Corporate Insolvency and Governance Bill

Corporate Insolvency and Governance Bill

On 20 May 2020, the Government published the long-awaited draft Corporate Insolvency and Governance Bill. For the full text of the Bill click here.

The Bill makes provision for companies and other entities facing financial difficulty and introduces, in addition to permanent reforms, certain temporary measures designed to mitigate the economic fall-out of COVID-19 and provide a degree of breathing space to entities and directors firefighting in the wake of unprecedented disruption to the economy. The Bill is expected to pass into law in late June or early July 2020. In summary, here is a roadmap:

1. Company moratorium

The Bill will introduce a new procedure for struggling companies to obtain a 20 business day ‘moratorium’ from creditor action to enable them to pursue a rescue plan. In order to benefit, the directors will need to make a statement that the company is, or is likely to become, unable to pay its debts. In addition, a licensed insolvency practitioner will need to be proposed as ‘Monitor’ and make a statement that it is likely that a moratorium for the company would result in the rescue of the company as a going concern. If the moratorium is granted, and while the moratorium will leave the directors in control, the Monitor will provide a degree of oversight for the duration of the moratorium and therefore protection for creditors. For example, the company will not be able to grant security over its property unless the Monitor consents. The moratorium can be extended for a further 20 business days at the initiation of the directors, with any further extension requiring creditor consent or Court permission.

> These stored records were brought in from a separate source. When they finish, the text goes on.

(** First in, first out: what has been delivered followed by what is still
    queued is the old queue followed by the runs committed since. *)
Lemma delivered_in_order c s tr :
  exists newer,
    delivered c s tr ++ FIFO.committed (fifo (run c s tr))
    = FIFO.committed (fifo s) ++ newer.
Proof.
  revert s; induction tr as [|i tr IH]; intros s; cbn [delivered run].
  - exists []. now rewrite app_nil_r.
  - destruct (IH (step c s i)) as [newer Hn].
    rewrite <- app_assoc, Hn, committed_step, !app_assoc, head_then_rest.
    rewrite <- app_assoc. eauto.
Qed.

(** While no run is committed the queue only shrinks, by what is delivered. *)
Lemma delivered_without_commit c s tr :
  Forall (fun i => fifo_write_commit c i = false) tr ->
  delivered c s tr ++ FIFO.committed (fifo (run c s tr)) = FIFO.committed (fifo s).
Proof.
  intros H; revert s; induction H as [|i tr Hi _ IH]; intros s;
    cbn [delivered run]; auto.
  rewrite <- app_assoc, IH, committed_step, Hi.
  destruct (fifo_write_discard c i); now rewrite app_nil_r, head_then_rest.
Qed.

(** Nothing is delivered while the consumer is not ready. *)
Lemma stall_delivers_nothing c s tr :
  Forall (fun i => stream_ready i = false) tr -> delivered c s tr = [].
Proof.
  intros H; revert s; induction H as [|i tr Hi _ IH]; intros s;
    cbn [delivered]; auto.
  now rewrite Hi, andb_false_r, IH.
Qed.

(** ** The FIFO entry format *)

Lemma write_data_first i : bit 9 (fifo_write_data i) = rx_first i.
Proof.
  unfold bit, fifo_write_data, truncate, b2z.
  assert (0 <= rx_payload i mod 2 ^ 8 < 256) by (apply Z.mod_pos_bound; lia).
  replace (rx_payload i mod 2 ^ 8 + 256 * (if rx_last i then 1 else 0)
           + 512 * (if rx_first i then 1 else 0))
    with ((rx_payload i mod 2 ^ 8 + 256 * (if rx_last i then 1 else 0))
          + (if rx_first i then 1 else 0) * 2 ^ 9) by (destruct (rx_first i); lia).
  rewrite Z.testbit_eqb by lia.
  rewrite Z.div_add by lia.
  rewrite Z.div_small by (destruct (rx_last i); lia).
  destruct (rx_first i); reflexivity.
Qed.

Lemma write_data_last i : bit 8 (fifo_write_data i) = rx_last i.
Proof.
  unfold bit, fifo_write_data, truncate, b2z.
  assert (0 <= rx_payload i mod 2 ^ 8 < 256) by (apply Z.mod_pos_bound; lia).
  rewrite Z.testbit_eqb by lia.
  replace (rx_payload i mod 2 ^ 8 + 256 * (if rx_last i then 1 else 0)
           + 512 * (if rx_first i then 1 else 0))
    with (rx_payload i mod 2 ^ 8
          + ((if rx_last i then 1 else 0) + 2 * (if rx_first i then 1 else 0)) * 2 ^ 8)
    by (destruct (rx_first i), (rx_last i); lia).
  rewrite Z.div_add by lia.
  rewrite Z.div_small by lia.
  destruct (rx_first i), (rx_last i); reflexivity.
Qed.

Lemma write_data_payload i :
  slice 0 8 (fifo_write_data i) = rx_payload i mod 256.
Proof.
  unfold slice, fifo_write_data, truncate, b2z.
  rewrite Z.shiftr_0_r.
  replace (rx_payload i mod 2 ^ 8 + 256 * (if rx_last i then 1 else 0)
           + 512 * (if rx_first i then 1 else 0))
    with (rx_payload i mod 2 ^ 8
          + ((if rx_last i then 1 else 0) + 2 * (if rx_first i then 1 else 0)) * 2 ^ (8 - 0))
    by (destruct (rx_first i), (rx_last i); lia).
  rewrite Z.mod_add by lia.
  change (2 ^ (8 - 0)) with 256. change (2 ^ 8) with 256.
  apply Z.mod_mod; lia.
Qed.

(** ** Receiving a packet *)

Lemma trace_app c s tr1 tr2 :
  trace c s (tr1 ++ tr2) = trace c s tr1 ++ trace c (run c s tr1) tr2.
Proof.
  revert s; induction tr1 as [|i tr1 IH]; intros s; cbn [trace run app]; auto.
  now rewrite IH.
Qed.

Lemma written_app c s tr1 tr2 :
  written c s (tr1 ++ tr2) = written c s tr1 ++ written c (run c s tr1) tr2.
Proof.
  revert s; induction tr1 as [|i tr1 IH]; intros s; cbn [written run app]; auto.
  now rewrite IH, app_assoc.
Qed.

(** Without a request for a response on a token that is not PING neither
    handshake is driven. *)
Lemma quiet_cycle c s i :
  rx_ready_for_response i = false ->
  tokenizer_is_ping i = false ->
  handshakes_out_ack c s i = false /\ handshakes_out_nak c s i = false.
Proof.
  intros Hr Hp. comb. rewrite Hr, Hp, !andb_false_r. cbn. auto.
Qed.

Lemma space_after_read f re :
  FIFO.space_available f <= FIFO.space_available (FIFO.read re f).
Proof.
  unfold FIFO.read, FIFO.space_available, FIFO.occupancy.
  destruct re; cbn [FIFO.depth FIFO.committed FIFO.pending]; [| lia].
  destruct (FIFO.committed f); cbn [tl length]; lia.
Qed.

Lemma fifo_step_store f d re :
  1 <= FIFO.space_available f ->
  FIFO.step true d false false re f
  = FIFO.mk (FIFO.depth f)
            (if re then tl (FIFO.committed f) else FIFO.committed f)
            (FIFO.pending f ++ [d]).
Proof.
  intros Hsp. pose proof (space_after_read f re) as Hr.
  unfold FIFO.step, FIFO.finish, FIFO.write, FIFO.full.
  replace (FIFO.space_available (FIFO.read re f) <=? 0) with false
    by (symmetry; apply Z.leb_gt; lia).
  cbn [andb negb]. unfold FIFO.read. destruct re; reflexivity.
Qed.

Lemma receiving_signals c pid i :
  receiving c pid i = true ->
  targeting_endpoint c i = true /\ rx_pid_toggle i = pid
  /\ rx_next i = true /\ rx_valid i = true
  /\ rx_ready_for_response i = false
  /\ complete_out i = false /\ invalid_out i = false.
Proof.
  unfold receiving. intros H.
  rewrite !andb_true_iff, !negb_true_iff in H.
  destruct H as [[[[[[Htg Hpid] Hn] Hv] Hr] Hc] Hd].
  apply eqb_prop in Hpid. repeat split; assumption.
Qed.
(** C10.  The constructed game holds two distinct player objects.  It is
    white iff the name of the white player, taken as the empty string when
    there is none, equals the username once both are in lower case; the
    colours follow [is_white], [me] is the white player iff the game is
    white and the black player otherwise, and [opponent] is the other one. *)
Theorem Game_init_sides (now : instant) (json : gmap string pyval) (u b : string)
    (a : Z) (h : heap) (g : Game.t) (h' : heap) :
  Game.init now json u b a h = Ok (g, h') →
  ∃ pw pb : Player.t,
    Player.init (dict_get json "white") = Ok pw
    ∧ Player.init (dict_get json "black") = Ok pb
    ∧ h' !! Game.white g = Some pw
    ∧ h' !! Game.black g = Some pb
    ∧ Game.white g ≠ Game.black g
    ∧ Game.is_white g
      = bool_decide (lower (name_or_empty (Player.name pw)) = lower u)
    ∧ Game.my_color g = (if Game.is_white g then "white" else "black")
    ∧ Game.opponent_color g = (if Game.is_white g then "black" else "white")
    ∧ (Game.me g = Game.white g ↔ Game.is_white g = true)
    ∧ (Game.me g = Game.black g ↔ Game.is_white g = false)
    ∧ (Game.opponent g = Game.black g ↔ Game.is_white g = true)
    ∧ (Game.opponent g = Game.white g ↔ Game.is_white g = false).
Proof.
  intros (pw & pb & wn & _ & _ & Hpw & Hpb & -> & Hwhite & Hblack & Hwn & Hisw
          & Hmy & Hopp & Hme & Hop)%Game_init_inv.
  apply py_lower_name_or_empty in Hwn as ->.
  exists pw, pb. rewrite Hme, Hop, Hwhite, Hblack.
  split; [done|]. split; [done|].
  split; [by rewrite lookup_app_r, Nat.sub_diag|].
  split; [by rewrite lookup_app_r by lia; replace (S (length h) - length h)%nat
             with 1%nat by lia|].
  split; [lia|]. split; [done|]. split; [done|]. split; [done|].
  destruct (Game.is_white g); repeat split; intros; try done; lia.
Qed.

End GameProperties.

(** * Further properties of the code *)

(** ** The decision of the policy *)

Section DecisionProperties.
Context `{clock : Clock}.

2. Supplier termination clauses

The Bill will prohibit all suppliers from terminating the supply of goods or services by reason of a company’s insolvency and irrespective of any contractual right to do so, provided that the supplies continue to be paid for. Furthermore, suppliers will be prohibited from varying the relevant contract to make it a condition of continued supply that any outstanding charges are paid. However, suppliers will be able to apply to court to allow termination of supply on the grounds of hardship. In addition, the measures will not apply to small suppliers for an initial period until 30 September 2020.

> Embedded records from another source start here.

(** A value of the grid around itself is a binary64 value. *)
Lemma round_grid (x : Q) (k e : Z) :
  0 < x -> (ulp_exp x <= e)%Z -> x == inject_Z k * pow2 e -> round x == x.
Proof.
  intros Hx He E. apply Qle_antisym.
  - rewrite E at 2. apply round_le_grid; [exact Hx | exact He |].
    rewrite E. apply Qle_refl.
  - rewrite E at 1. apply round_ge_grid; [exact Hx | exact He |].
    rewrite E. apply Qle_refl.
Qed.

Lemma ilog2_int_bound (x : Q) (m : Z) :
  0 < x -> x < pow2 m -> (ilog2 x < m)%Z.
Proof.
  intros Hx H. destruct (ilog2_spec x Hx) as [H1 _].
  apply pow2_lt_inv. eapply Qle_lt_trans; eassumption.
Qed.

Lemma ilog2_le_bound (x : Q) (m : Z) :
  0 < x -> x <= pow2 m -> (ilog2 x <= m)%Z.
Proof.
  intros Hx H. destruct (ilog2_spec x Hx) as [H1 _].
  assert (ilog2 x < m + 1)%Z; [| lia].
  apply pow2_lt_inv. eapply Qle_lt_trans; [exact H1 |].
  eapply Qle_lt_trans; [exact H |]. apply pow2_lt. lia.
Qed.

(** Integers of magnitude up to [2^53] are binary64 values. *)
Lemma round_int (n : Z) :
  (0 <= n <= 2 ^ 53)%Z -> round (inject_Z n) == inject_Z n.
Proof.
  intros [H0 H1].
  destruct (Z.eq_dec n 0) as [->|N0]; [reflexivity |].
  assert (Hx : 0 < inject_Z n) by (apply (inject_Z_lt 0); lia).
  destruct (Z.eq_dec n (2 ^ 53)) as [->|N1].
  - apply (round_grid _ (2 ^ 52) 1); [exact Hx | | reflexivity].
    unfold ulp_exp.
    assert (ilog2 (inject_Z (2 ^ 53)) <= 53)%Z; [| lia].
    apply ilog2_le_bound; [exact Hx |]. rewrite pow2_Z by lia. apply Qle_refl.
  - apply (round_grid _ n 0); [exact Hx | |].
    + unfold ulp_exp.
      assert (ilog2 (inject_Z n) < 53)%Z; [| lia].
      apply ilog2_int_bound; [exact Hx |]. rewrite pow2_Z by lia.
      apply inject_Z_lt. lia.
    + change (pow2 0) with 1. ring.
Qed.

(** The result is within half a unit of the last place. *)
Lemma round_nearest (x : Q) :
  0 < x ->
  x - pow2 (ulp_exp x - 1) <= round x /\ round x <= x + pow2 (ulp_exp x - 1).
Proof.
  intros Hx. rewrite (round_pos x Hx).
  set (s := ulp_exp x). assert (Hp := pow2_pos s).
  assert (Hh : pow2 (s - 1) == (1 # 2) * pow2 s).
  { rewrite <- (pow2_sub s 1). change (pow2 1) with 2. field. }
  destruct (round_half_even_close (x / pow2 s)) as [H1 H2].
  apply (Qmult_le_compat_r _ _ (pow2 s)) in H1; [| apply Qlt_le_weak, Hp].
  apply (Qmult_le_compat_r _ _ (pow2 s)) in H2; [| apply Qlt_le_weak, Hp].
  assert (E1 : (x / pow2 s - (1 # 2)) * pow2 s == x - pow2 (s - 1)).
  { rewrite Hh. field. intros C. rewrite C in Hp. discriminate. }
  assert (E2 : (x / pow2 s + (1 # 2)) * pow2 s == x + pow2 (s - 1)).
  { rewrite Hh. field. intros C. rewrite C in Hp. discriminate. }
  rewrite E1 in H1. rewrite E2 in H2. split; assumption.
Qed.


Lemma Qceiling_unique (y : Q) (c : Z) :
  inject_Z (c - 1) < y -> y <= inject_Z c -> Qceiling y = c.
Proof.
  intros H1 H2.
  pose proof (Qle_ceiling y) as H3. pose proof (Qceiling_lt y) as H4.
  assert (Qceiling y - 1 < c)%Z.
  { rewrite Zlt_Qlt. eapply Qlt_le_trans; eassumption. }
  assert (c - 1 < Qceiling y)%Z.
  { rewrite Zlt_Qlt. eapply Qlt_le_trans; eassumption. }
  lia.
Qed.

Lemma ilog2_pow2 (m : Z) : ilog2 (pow2 m) = m.
Proof. apply ilog2_unique; [apply Qle_refl | apply pow2_lt; lia]. Qed.

(** The quotient of two integers, the dividend at most [2^53], has the
    ceiling of the exact quotient after rounding. *)
Lemma round_quot_ceiling (a b : Z) :
  (0 <= a <= 2 ^ 53)%Z -> (0 < b <= 2 ^ 53)%Z ->
  Qceiling (round (inject_Z a / inject_Z b)) =
  Qceiling (inject_Z a / inject_Z b).
Proof.
  intros [Ha0 Ha1] [Hb0 Hb1].
  set (q := inject_Z a / inject_Z b).
  assert (Hib : 0 < inject_Z b) by (apply (inject_Z_lt 0); lia).
  assert (Hibn : ~ inject_Z b == 0).
  { intros C. rewrite C in Hib. discriminate. }
  destruct (Z.eq_dec a 0) as [->|Na].
  { assert (Eq0 : q == 0) by (unfold q; field; exact Hibn).
    rewrite (Qceiling_comp _ _ (round_zero q Eq0)), (Qceiling_comp _ _ Eq0).
    reflexivity. }
  assert (Hia : 1 <= inject_Z a) by (apply (inject_Z_le 1); lia).
  assert (Hia' : inject_Z a <= inject_Z (2 ^ 53)) by (apply inject_Z_le; lia).
  assert (Hib' : 1 <= inject_Z b) by (apply (inject_Z_le 1); lia).
  assert (Hib'' : inject_Z b <= inject_Z (2 ^ 53)) by (apply inject_Z_le; lia).
  assert (Hqb : q * inject_Z b == inject_Z a) by (unfold q; field; exact Hibn).
  assert (Hq : 0 < q).
  { unfold q. apply Qlt_shift_div_l; [exact Hib |]. Lqa.lra. }
  assert (Hqa : q <= inject_Z a).
  { unfold q. apply Qle_shift_div_r; [exact Hib |]. Lqa.nra. }
  set (c := Qceiling q).
  pose proof (Qle_ceiling q) as Hc1. pose proof (Qceiling_lt q) as Hc2.
  fold c in Hc1, Hc2.
  assert (Hca : (c <= a)%Z).
  { unfold c. rewrite <- (Qceiling_Z a). apply Qceiling_resp_le. exact Hqa. }
  destruct (ilog2_spec q Hq) as [Hl1 Hl2].
  assert (Hl53 : (ilog2 q <= 53)%Z).
  { apply ilog2_le_bound; [exact Hq |]. rewrite pow2_Z by lia. Lqa.lra. }
  assert (Hlm : (-53 <= ilog2 q)%Z).
  { rewrite <- (ilog2_pow2 (-53)). apply ilog2_mono; [apply pow2_pos |].
    unfold q. apply Qle_shift_div_l; [exact Hib |].
    apply Qle_trans with (pow2 (-53) * inject_Z (2 ^ 53)).
    - apply Qmult_le_l; [apply pow2_pos | exact Hib''].
    - rewrite <- pow2_Z, <- pow2_add by lia. exact Hia. }
  assert (Hu : ulp_exp q = (ilog2 q - 52)%Z) by (unfold ulp_exp; lia).
  apply Qceiling_unique; fold c.
  - (* the rounded quotient is above [c - 1] *)
    destruct (Qeq_dec (pow2 (ilog2 q)) q) as [Ep|Np].
    + rewrite (round_grid q (2 ^ 52) (ilog2 q - 52) Hq); [exact Hc2 | lia |].
      rewrite <- Ep at 1. rewrite <- pow2_Z by lia.
      rewrite Qmult_comm. symmetry. apply pow2_sub.
    + assert (Hlt : pow2 (ilog2 q) < q).
      { apply Qle_lteq in Hl1. destruct Hl1 as [H|H]; [exact H | contradiction]. }
      destruct (round_nearest q Hq) as [Hr _]. rewrite Hu in Hr.
      replace (ilog2 q - 52 - 1)%Z with (ilog2 q - 53)%Z in Hr by lia.
      eapply Qlt_le_trans; [| exact Hr].
      assert (Hh : pow2 (ilog2 q - 53) * inject_Z (2 ^ 53) == pow2 (ilog2 q)).
      { rewrite <- pow2_Z by lia. apply pow2_sub. }
      assert (Hint : inject_Z (c - 1) * inject_Z b + 1 <= inject_Z a).
      { rewrite <- inject_Z_mult. change 1 with (inject_Z 1).
        rewrite <- inject_Z_plus. apply inject_Z_le.
        assert ((c - 1) * b < a)%Z; [| lia].
        rewrite Zlt_Qlt, inject_Z_mult, <- Hqb.
        apply Qmult_lt_compat_r; assumption. }
      assert (Hpb : pow2 (ilog2 q) * inject_Z b < inject_Z a).
      { rewrite <- Hqb. apply Qmult_lt_compat_r; assumption. }
      set (P := pow2 (ilog2 q)) in *. set (h := pow2 (ilog2 q - 53)) in *.
      assert (Hhp : 0 < h) by apply pow2_pos.
      assert (Hhb : h * inject_Z b < 1).
      { apply (Qmult_lt_r _ _ (inject_Z (2 ^ 53))); [reflexivity |].
        setoid_replace (h * inject_Z b * inject_Z (2 ^ 53))
          with (P * inject_Z b) by (rewrite <- Hh; ring).
        Lqa.lra. }
      apply (Qmult_lt_r _ _ (inject_Z b)); [exact Hib |].
      setoid_replace ((q - h) * inject_Z b)
        with (inject_Z a - h * inject_Z b) by (rewrite <- Hqb; ring).
      Lqa.lra.
  - (* and at most [c] *)
    destruct (Z_le_gt_dec (ilog2 q) 52) as [Hl|Hl].
    + pose proof (round_le_grid q c 0 Hq) as H.
      change (pow2 0) with 1 in H. rewrite Qmult_1_r in H.
      apply H; [lia | exact Hc1].
    + assert (E53 : ilog2 q = 53%Z) by lia.
      assert (Hc53 : c = (2 ^ 53)%Z).
      { assert (2 ^ 53 <= c)%Z; [| lia].
        rewrite Zle_Qle. rewrite E53, pow2_Z in Hl1 by lia. Lqa.lra. }
      pose proof (round_le_grid q (2 ^ 52) 1 Hq) as H.
      rewrite Hc53. apply H; [lia |].
      apply Qle_trans with (inject_Z c); [exact Hc1 |]. rewrite Hc53.
      apply Qle_lteq. right. reflexivity.
Qed.

Lemma div_of_int (a b : Z) :
  (0 <= a <= 2 ^ 53)%Z -> (0 < b <= 2 ^ 53)%Z ->
  div (of_int a) (of_int b) == round (inject_Z a / inject_Z b).
Proof.
  intros Ha Hb. unfold div, of_int.
  assert (Hib : 0 < inject_Z b) by (apply (inject_Z_lt 0); lia).
  assert (Hia : 0 <= inject_Z a) by (apply (inject_Z_le 0); lia).
  pose proof (round_int a Ha) as Ea.
  pose proof (round_int b ltac:(lia)) as Eb.
  symmetry. apply round_wd.
  - apply Qle_shift_div_l; [exact Hib |]. Lqa.lra.
  - rewrite Ea, Eb. reflexivity.
Qed.

End Binary64Facts.

(** ** Basic facts about the [result] monad and machine integers *)

Lemma bind_Ok {A B : Type} (r : result A) (k : A -> result B) (a : A) :
  r = Ok a -> bind r k = k a.
Proof. intros ->; reflexivity. Qed.

Lemma Int_check_Ok (z : Z) :
  (Int.INT_MIN <= z <= Int.INT_MAX)%Z -> Int.check z = Ok z.
Proof.
  intros [Hlo Hhi]. unfold Int.check, Int.in_range.
  apply Z.leb_le in Hlo, Hhi. rewrite Hlo, Hhi. reflexivity.
Qed.

Lemma ceil_div_spec (a b : Z) :
  (0 < b)%Z ->
  ((Spec.ceil_div a b - 1) * b < a <= Spec.ceil_div a b * b)%Z.
Proof.
  intros Hb. unfold Spec.ceil_div.
  pose proof (Z.div_mod (a + b - 1) b ltac:(lia)) as Hdm.
  pose proof (Z.mod_pos_bound (a + b - 1) b Hb) as Hmod.
  nia.
Qed.

Lemma ceil_div_unique (a b q : Z) :
  (0 < b)%Z -> ((q - 1) * b < a <= q * b)%Z -> q = Spec.ceil_div a b.
Proof.
  intros Hb Hq. pose proof (ceil_div_spec a b Hb) as Hc. nia.
Qed.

3. Temporary suspension of directors’ wrongful trading liability

The Bill will suspend a director’s potential personal liability for wrongful trading under section 214 of the Insolvency Act in the period 1 March to 30 September 2020 (the Relevant Period) for all time. While this is an important protection for creditors in ‘peace’ time when there is no reasonable prospect of a company avoiding insolvency, the Government’s intention is clear: to remove the sword of Damocles in the form of potential personal liability hanging over directors’ heads and thereby help directors seeking to trade through and out of the crisis even if there is uncertainty over whether the company will be able to avoid insolvency in the future. While this will undoubtedly provide some relief to directors, it is a far cry from a ‘get out of jail free’ card. All other duties owed by directors will remain, both in terms of fiduciary duties (for example the duty to have regard to the interests of creditors when there is a risk of insolvency) and other statutory protections (for example in relation to fraudulent trading) and there has been no suggestion that any of these will be similarly suspended.

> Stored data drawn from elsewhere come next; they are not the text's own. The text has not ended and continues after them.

(** X3. White space around a submitted name does not count: with any white
    space put before and after it, a name gets the same verdict and the same
    accepted form. *)
Theorem validate_name_ignores_surrounding_space (a value b : pystr) :
  whitespace a → whitespace b →
  ProductOptionSerializer.validate_name (a ++ value ++ b)
  = ProductOptionSerializer.validate_name value.
Proof.
  intros Ha Hb. by rewrite !validate_name_eq, strip_app_space.
Qed.

Lemma validate_name_ignores_surrounding_space_witness :
  ProductOptionSerializer.validate_name (str " " ++ str "Opt" ++ str "  ")
  = ProductOptionSerializer.validate_name (str "Opt").
Proof.
  refine (validate_name_ignores_surrounding_space (str " ") (str "Opt")
            (str "  ") _ _);
    unfold whitespace; repeat constructor.
Defined.

(** X4. [validate_name] raises exactly for the names made of white space
    only, the empty name among them. *)
Theorem validate_name_rejects_iff_whitespace (value : pystr) :
  ProductOptionSerializer.validate_name value
    = inl (ValidationError [] OptionNameRequired)
  ↔ whitespace value.
Proof.
  rewrite validate_name_eq, <- strip_nil.
  by destruct (decide (strip value = [])).
Qed.

Lemma validate_name_rejects_iff_whitespace_witness :
  ProductOptionSerializer.validate_name [32; 9; 10; 160]%N
  = inl (ValidationError [] OptionNameRequired).
Proof.
  refine (proj2 (validate_name_rejects_iff_whitespace [32; 9; 10; 160]%N) _).
  unfold whitespace. repeat constructor.
Defined.

(** ** Lookups in the Tag table *)

Section tag_lookup.

Lemma get_elem_of st pk t :
  TagObjects.get st pk = Some t → t ∈ tags st ∧ tag_pk t = pk.
Proof.
  unfold TagObjects.get. intros Hh.
  assert (t ∈ filter (λ t, tag_pk t = pk) (tags st)) as Hin.
  { destruct (filter _ _) as [|t' l]; [done|]. injection Hh as ->.
    apply list_elem_of_here. }
  apply list_elem_of_filter in Hin. tauto.
Qed.

Lemma get_None_before st st' pk new :
  tags st' = tags st ++ new →
  TagObjects.get st' pk = None → TagObjects.get st pk = None.
Proof.
  intros Ht Hnone. destruct (TagObjects.get st pk) as [t|] eqn:Hg; [|done].
  by rewrite (get_stable _ _ _ _ _ Ht Hg) in Hnone.
Qed.

Lemma named_elem_of n ts t : t ∈ named n ts ↔ tag_name t = n ∧ t ∈ ts.
Proof. unfold named. by rewrite list_elem_of_filter. Qed.

Lemma named_nil n ts : named n ts = [] ↔ n ∉ tag_name <$> ts.
Proof.
  split; [|apply named_fresh].
  intros Hn (t & -> & Ht)%list_elem_of_fmap.
  assert (t ∈ named (tag_name t) ts) as Hin by by apply named_elem_of.
  rewrite Hn in Hin. by apply not_elem_of_nil in Hin.
Qed.

Lemma named_app n ts new : named n (ts ++ new) = named n ts ++ named n new.
Proof. unfold named. apply filter_app. Qed.

(** Where names are unique a name has no row or one row. *)
Lemma named_NoDup n ts :
  NoDup (tag_name <$> ts) → named n ts = [] ∨ ∃ t, named n ts = [t].
Proof.
  induction ts as [|t ts IH]; [by left|]. rewrite fmap_cons.
  intros [Hnew Hts]%NoDup_cons. unfold named. rewrite filter_cons.
  destruct (decide (tag_name t = n)) as [<-|Hne]; [|by apply IH].
  right. exists t. fold (named (tag_name t) ts). by rewrite named_fresh.
Qed.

4. Temporary suspension of winding up petitions

While this will come as unwelcome news to creditors, for whom the threat of a winding up petition against the debtor company is often an effective tool to obtain swift payment of an undisputed debt, the Government is clearly concerned that if winding up petitions are not restrained for a period, mass insolvencies will follow. Therefore, in the Relevant Period, a creditor will not be able to present a winding up petition unless it can show it has reasonable grounds to believe that COVID-19 is not the reason for non-payment. Furthermore, and while there is some ambiguity in the drafting, any statutory demands served in the Relevant Period which remain unsatisfied are unlikely to be able to serve as the basis for a winding up petition even if a creditor has reasonable grounds to believe that COVID-19 is not the reason for non-payment.